Sorting Algorithms with CUDA!

Building on my previous post on sorting algorithms, I implemented the same algorithms using CUDA to explore performance improvements through parallel computing. The goal is to see how we can leverage the power of parallel computing to speed up our sorting algorithms. I went for a NVIDIA recruiting event some days ago, that was a great event and it motivated me to try to rewrite the sorting algorithms using CUDA.

I’ll take merge sort as our test algorithm because it nicely divides the problem into smaller subproblems with two equal halves, which is a good fit for parallel computing.

Basic Recursive Top Down Merge Sort

Below is the basic top down merge sort logic, where I recursively divide the array into two halves until I reach the base case of a single element, and then merge the sorted halves back together.

To merge two sorted arrays, we compare their starting elements, pick the smaller one for the output array, and move the pointers forward.
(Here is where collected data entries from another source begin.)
(** Claim C7 (code_bug, same defect as C2): for the worked-example page,
    cropped to 739x1196, comic mode emits two pages (right half, then
    left half) of format 370x1197, i.e. [image_width // 2] by
    [image_height], not floor(739/2)=369 by 1196. *)
Theorem C7_comic_pages_of_example :
  match calc_image_size default_config [example_page black] with
  | Ok g =>
      match crop_images g [example_page black] with
      | Ok ims =>
          map (fun im => (im_width im, im_height im)) ims = [(739, 1196)] /\
          match create_pdf g true ims with
          | Ok pdf =>
              map (fun p => (page_w p, page_h p, place_w p, place_h p)) pdf =
                [(370, 1197, 370, 1197); (370, 1197, 370, 1197)] /\
              map (fun p => im_width (placed p)) pdf = [370; 370]
          | Raise _ => False
          end
      | Raise _ => False
      end
  | Raise _ => False
  end.
Proof. vm_compute. repeat split. Qed.

(* ------------------------------------------------------------------ *)
(** ** CaptureSession *)

Lemma capture_run_inv (frames : nat -> frame) (k : nat) :
  capture_inv k (run frames k (Capturing capture_init)).
Proof.
  induction k as [|k IH].
  - simpl. repeat split; try done. unfold PAGE_NUMBER_MAX. lia.
  - cbn [run]. destruct (run frames k (Capturing capture_init)) as [s|s]; simpl in *.
    + destruct IH as (Hpn & Hfi & Hlt & Hidx & Hprev).
      unfold capture_step.
      destruct (truthy (is_last_page (prev_img s) (frames (frame_idx s)))) eqn:Et.
      * (* duplicate frame: stop, nothing saved *)
        destruct (prev_img s) as [p|] eqn:Ep; [|discriminate].
        repeat split; try done; try lia.
        unfold prev_ok in Hprev. rewrite Ep in Hprev.
        destruct (page_number s) as [|n]; [|lia].
        destruct (saved s); discriminate.
      * assert (Hgood : map fst (saved s ++ [(S (page_number s), frames (frame_idx s))]) =
                        seq 1 (S (page_number s)) /\
                        last (saved s ++ [(S (page_number s), frames (frame_idx s))]) =
                        Some (S (page_number s), frames (frame_idx s))).
        { rewrite map_app, Hidx, seq_S, last_snoc. done. }
        destruct Hgood as [Hg1 Hg2].
        destruct (PAGE_NUMBER_MAX <=? S (page_number s))%nat eqn:Em; simpl.
        -- repeat split; try done; lia.
        -- apply Nat.leb_gt in Em. repeat split; try done; lia.
    + exact IH.
Qed.

Lemma run_add (frames : nat -> frame) (m k : nat) (st : loop_state) :
  run frames (m + k) st = run frames m (run frames k st).
Proof. induction m as [|m IH]; simpl; [done|]. rewrite IH. done. Qed.

Lemma run_done (frames : nat -> frame) (m : nat) (s : capture_state) :
  run frames m (Done s) = Done s.
Proof. induction m as [|m IH]; simpl; [done|]. rewrite IH. done. Qed.

(** Claim C5: whatever frames the reader returns (also when no two
    consecutive frames are ever byte-identical), the capture loop has
    stopped after [PAGE_NUMBER_MAX] = 500 iterations, stays stopped,
    and has saved at most 500 pages. *)
Theorem C5_capture_terminates_within_cap (frames : nat -> frame) :
  exists s, run frames PAGE_NUMBER_MAX (Capturing capture_init) = Done s /\
    (page_number s <= PAGE_NUMBER_MAX)%nat /\
    (length (saved s) <= PAGE_NUMBER_MAX)%nat /\
    forall n, (PAGE_NUMBER_MAX <= n)%nat ->
      run frames n (Capturing capture_init) = Done s.
Proof.
  pose proof (capture_run_inv frames PAGE_NUMBER_MAX) as Hinv.
  destruct (run frames PAGE_NUMBER_MAX (Capturing capture_init)) as [s|s] eqn:E;
    simpl in Hinv.
  - lia.
  - destruct Hinv as (Hpn & Hidx & _). exists s.
    split; [done|]. split; [lia|]. split.
    + rewrite <- (length_map fst), Hidx, length_seq. lia.
    + intros n Hn. replace n with ((n - PAGE_NUMBER_MAX) + PAGE_NUMBER_MAX)%nat by lia.
      rewrite run_add, E. apply run_done.
Qed.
MERGE_SORT(arr, left, right)
    IF left < right THEN
        mid ← left + (right - left) / 2

        // Recursively sort first half
        MERGE_SORT(arr, left, mid)

        // Recursively sort second half
        MERGE_SORT(arr, mid + 1, right)

        // Merge the sorted halves
        MERGE(arr, left, mid, right)
    ENDIF
END MERGE_SORT

Now let’s look at the CPU implementation which is linked below:

Code: Basic Recursive Merge Sort on CPU

Notes:

Function Signatures:
- void merge(uint8_t* arr, uint8_t* temp, long long left, long long mid, long long right):
  - uint8_t instead of int for the array elements is done to keep values small(0-255)
  - long long for the indices allows for very large arrays(10^18)
  - uint8_t* temp acts as scratch space for merge operation and give performance improvements
- void mergeSort(uint8_t* arr, uint8_t* temp, long long left, long long right) follows pseudo code which divides the array into two halves and calls itself on those two halves. When it reaches the base case of a single element, it calls the merge function to merge the two halves back together.
GPU vs CPU sorting:
- Arrays are generated with passed arguments with specific seed(i.e. 1)
- All implementations do nearly the same amount of work
- Merge sort result needs to be called back to the original array from GPU to CPU which is an overhead and compared with sorted array using std::sort from CPU
- A better comparison could be sorting random arrays on the GPU itself and comparing the results
- How we do sorting and where we do sorting matters a lot depending on the larger context of the use
Wall Clock time to run the whole program is used for the plots and not just the time taken to sort the array
Correctness checking is done by sorting the original array by using the std::sort and compare the results
Time Complexity with Average Case: O(n log n)
Space Complexity: O(n)

Basic Recursive Top Down Merge Sort in CUDA

Now, let’s see how we can implement this in CUDA. It follows the same pattern as the CPU implementation. It’s my first naive implementation on CUDA. The kernel is launched for each merge operation and recursion is done on CPU.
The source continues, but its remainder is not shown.